(** The match of the buffered bytes; [ring] is the ring at this moment. *)
Definition match_history (cfg : ReadConfig) (m : Matcher) (s : RingSlice) (ring : RxRing)
    (elapsed now : Z) (d : ReadDriver) : Run NewError (InitialDecision * ReadDriver) :=
  let max_bytes := cfg_max_bytes cfg in
  let n := Z.min (zlen (s_bytes s)) max_bytes in
  let hist := take (Z.to_nat n) (s_bytes s) in
  let '(result, m') := push_bounded m hist max_bytes in
  let d := mkDriver (ctrl d) (Some m') (decoder d) (acc d) in
  let a := acc d in
  match result with
  | Found idx =>
      let match_end := (idx + default 0%nat (needle_len m))%nat in
      let consumed := Z.of_nat match_end in
      returned ← slice_to hist match_end;
      let final_cursor := advance_private_cursor (s_from_offset s) consumed ring in
      match context_amount_of m with
      | Some context =>
          match shape_match_context hist idx (default 0%nat (needle_len m)) (Some context) with
          | None => Panicked
          | Some shaped =>
              let next := wrap64 (s_from_offset s + consumed) in
              Done (HistoricalContextMatch
                (mkOut (sh_data shaped) elapsed (meta_match_found consumed (zlen (sh_data shaped))) true
                   (Some (sh_match_index shaped)) None [] 0 None (Some (s_from_offset s)) (Some next)
                   (s_bytes_lost s) (saturating_sub (end_offset (inner ring)) next)
                   (start_offset (inner ring)) (end_offset (inner ring)))
                final_cursor, d)
          end
      | None =>
          Done (InitCompletion (mkComp (meta_match_found consumed consumed) true (Some idx) None None
                  final_cursor),
                set_acc d (mkAcc (consumed_offset a) returned (frames a) (frames_seen a)
                             (frames_dropped a) (frame_error a)))
      end
  | NoMatch =>
      let c := notify_data_received (ctrl d) now in
      let '(_, c) := push_data c n n (Some NoMatch) in
      Done (InitContinue,
            mkDriver c (Some m') (decoder d)
              (mkAcc n hist (frames a) (frames_seen a) (frames_dropped a) (frame_error a)))
  end.

(** The framed treatment of the buffered bytes. *)
Definition frame_history (cfg : ReadConfig) (dec : FrameDecoder) (s : RingSlice) (ring : RxRing)
    (d : ReadDriver) : Run NewError (InitialDecision * ReadDriver) :=
  let n := Z.min (zlen (s_bytes s)) (cfg_max_bytes cfg) in
  let chunk := take (Z.to_nat n) (s_bytes s) in
  let a := acc d in
  let d := set_acc d (mkAcc (wrap64 (consumed_offset a + n)) (returned_bytes a ++ chunk) (frames a)
                        (frames_seen a) (frames_dropped a) (frame_error a)) in
  '(decision, d) ← process_framed_chunk chunk (cfg_max_frames cfg) dec d;
  let final_cursor := wrapping_cursor (s_from_offset s) (consumed_offset (acc d)) ring in
  Done (match decision with
        | FcContinue => InitContinue
        | FcMatch data match_index match_frame_index =>
            InitCompletion (mkComp
              (meta_match_found (bytes_observed (ctrl d)) (zlen (returned_bytes (acc d))))
              true match_index match_frame_index (Some data) final_cursor)
        | FcStop outcome match_frame_index =>
            InitCompletion (mkComp (meta outcome) (o_matched outcome) (o_match_index outcome)
              match_frame_index None final_cursor)
        end, d).

(** [process_initial]. *)
Definition process_initial (cfg : ReadConfig) (s : RingSlice) (ring : RxRing) (elapsed now : Z)
    (d : ReadDriver) : Run NewError (InitialDecision * ReadDriver) :=
  dec ← build_decoder cfg;
  let d := mkDriver (ctrl d) (matcher d) dec (acc d) in
  let a := acc d in
  match s_bytes s, matcher d, decoder d with
  | [], _, _ => Done (InitContinue, d)
  | _, None, None =>
      let n := Z.min (zlen (s_bytes s)) (cfg_max_bytes cfg) in
      let returned := take (Z.to_nat n) (s_bytes s) in
      let consumed := zlen returned in
      Done (InitCompletion (mkComp
              (meta_drained (wrap64 (original_cursor cfg + consumed)) consumed consumed)
              false None None None (advance_private_cursor (s_from_offset s) consumed ring)),
            set_acc d (mkAcc consumed returned (frames a) (frames_seen a) (frames_dropped a)
                         (frame_error a)))
  | _, None, Some dec => frame_history cfg dec s ring d
  | _, Some m, None => match_history cfg m s ring elapsed now d
  | _, Some m, Some dec =>
      '(decision, d) ← match_history cfg m s ring elapsed now d;
      match decision with
      | InitContinue => frame_history cfg dec s ring d
      | _ => Done (decision, d)
      end
  end.

(** ** Live slices *)

Inductive LiveChunkDecision :=
  | LiveContinue (next_clocked_cursor : Z)
  | LiveCompletion (c : ReadCompletion).

(** The raw matcher path of [process_live_chunk]: [None] when nothing stops. *)
Definition raw_live_chunk (cfg : ReadConfig) (chunk : list byte) (final_cursor : Z) (d : ReadDriver)
    : option ReadCompletion * ReadDriver :=
  let a := acc d in
  let '(match_result, matcher') :=
    match matcher d with
    | Some m => let '(r, m) := push_bounded m chunk (cfg_max_bytes cfg) in (Some r, Some m)
    | None => (None, None)
    end in
  let '(decision, c) :=
    push_data (ctrl d) (zlen chunk) (zlen (returned_bytes a)) match_result in
  let d := mkDriver c matcher' (decoder d) a in
  match decision with
  | Continue => (None, d)
  | Stop outcome =>
      let '(match_bytes, match_index) :=
        match o_match_index outcome with
        | Some idx =>
            match matcher' ≫= (fun m => shape_literal_match_context m idx) with
            | Some shaped => (sh_data shaped, Some (sh_match_index shaped))
            | None => (returned_bytes a, Some idx)
            end
        | None => (returned_bytes a, None)
        end in
      (Some (mkComp (meta outcome) (o_matched outcome) match_index None (Some match_bytes) final_cursor), d)
  end.

(** The end of [process_live_chunk]: the byte limit, or the next cursor. *)
Definition live_limit (cfg : ReadConfig) (s : RingSlice) (ring : RxRing) (d : ReadDriver)
    : LiveChunkDecision :=
  let a := acc d in
  let len := zlen (returned_bytes a) in
  if cfg_max_bytes cfg <=? len
  then LiveCompletion (mkComp
         (meta_drained (wrap64 (original_cursor cfg + consumed_offset a)) len len)
         false None None None (advance_private_cursor (original_cursor cfg) (consumed_offset a) ring))
  else LiveContinue (s_next_offset s).

(** [process_live_chunk]. *)
Definition process_live_chunk (cfg : ReadConfig) (s : RingSlice) (ring : RxRing) (now : Z)
    (d : ReadDriver) : Run NewError (LiveChunkDecision * ReadDriver) :=
  let max_bytes := cfg_max_bytes cfg in
  let d := set_ctrl d (notify_data_received (ctrl d) now) in
  let a := acc d in
  let n := Z.min (zlen (s_bytes s)) (saturating_sub max_bytes (zlen (returned_bytes a))) in
  let chunk := take (Z.to_nat n) (s_bytes s) in
  let d := set_acc d (mkAcc (Z.min (wrap64 (consumed_offset a + n)) max_bytes)
                        (returned_bytes a ++ chunk) (frames a) (frames_seen a) (frames_dropped a)
                        (frame_error a)) in
  let final_cursor := wrapping_cursor (s_from_offset s) n ring in
  match decoder d with
  | Some dec =>
      '(decision, d) ← process_framed_chunk chunk (cfg_max_frames cfg) dec d;
      Done (match decision with
            | FcContinue => live_limit cfg s ring d
            | FcMatch data match_index match_frame_index =>
                LiveCompletion (mkComp
                  (meta_match_found (bytes_observed (ctrl d)) (zlen (returned_bytes (acc d))))
                  true match_index match_frame_index (Some data) final_cursor)
            | FcStop outcome match_frame_index =>
                LiveCompletion (mkComp (meta outcome) (o_matched outcome) (o_match_index outcome)
                  match_frame_index None final_cursor)
            end, d)
  | None =>
      let '(stop, d) := raw_live_chunk cfg chunk final_cursor d in
      Done (match stop with
            | Some c => LiveCompletion c
            | None => live_limit cfg s ring d
            end, d)
  end.

(** ** The wait loop *)

Inductive WaitWake := WakeCancelled | WakeData | WakePoll.

(** What one round of the loop meets: the connection (if the read has one) with
    its reconnect policy, the clock, what wakes the wait, and the ring. *)
Record Round := mkRound {
  rd_conn : option (ConnectionState * bool);
  rd_now : Z;
  rd_wake : WaitWake;
  rd_ring : RxRing;
  rd_elapsed : Z;
}.

(** What a round decides: go on, or complete at a cursor. *)
Definition stop_completion (o : RxStopOutcome) (final_cursor : Z) : ReadCompletion :=
  mkComp (meta o) (o_matched o) (o_match_index o) None None final_cursor.

(** The second half of a round: the wait, and the slice it brings. *)
Definition wake_round (cfg : ReadConfig) (clocked_cursor : Z) (rd : Round) (d : ReadDriver)
    : Run NewError (LiveChunkDecision * ReadDriver) :=
  let ring := rd_ring rd in
  match rd_wake rd with
  | WakeCancelled =>
      Done (LiveCompletion (stop_completion (ctl_cancelled (ctrl d))
              (wrapping_cursor (original_cursor cfg) (consumed_offset (acc d)) ring)), d)
  | WakePoll => Done (LiveContinue clocked_cursor, d)
  | WakeData =>
      let slice := read_from ring clocked_cursor
                     (saturating_sub (cfg_max_bytes cfg) (zlen (returned_bytes (acc d)))) in
      if bool_decide (s_bytes slice = []) then Done (LiveContinue clocked_cursor, d)
      else process_live_chunk cfg slice ring (rd_now rd) d
  end.

(** One round of [run_wait]: the connection, the two timers, the wait. *)
Definition wait_round (cfg : ReadConfig) (clocked_cursor : Z) (rd : Round) (d : ReadDriver)
    : Run NewError (LiveChunkDecision * ReadDriver) :=
  let ring := rd_ring rd in
  let '(state, c) :=
    match rd_conn rd with
    | Some (st, enabled) => disconnect_state st enabled (rd_now rd) (ctrl d)
    | None => (Active, ctrl d)
    end in
  let d := set_ctrl d c in
  let timed_out o :=
    Done (LiveCompletion (stop_completion o
            (advance_private_cursor (original_cursor cfg) (consumed_offset (acc d)) ring)), d) in
  match state with
  | Closed =>
      Done (LiveCompletion (stop_completion (ctl_connection_closed c)
              (wrapping_cursor (original_cursor cfg) (consumed_offset (acc d)) ring)), d)
  | Reconnecting => Done (LiveContinue clocked_cursor, d)
  | Active =>
      match check_timeout c (rd_now rd) with
      | Stop o => timed_out o
      | Continue =>
          match check_silence_timeout c (rd_now rd) with
          | Stop o => timed_out o
          | Continue => wake_round cfg clocked_cursor rd d
          end
      end
  end.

:::

_Problem to solve_
In the material, find each line with the word "take" and list it.

_Solution for this exercise_
  let hist := take (Z.to_nat n) (s_bytes s) in
  let chunk := take (Z.to_nat n) (s_bytes s) in
      let returned := take (Z.to_nat n) (s_bytes s) in
  let chunk := take (Z.to_nat n) (s_bytes s) in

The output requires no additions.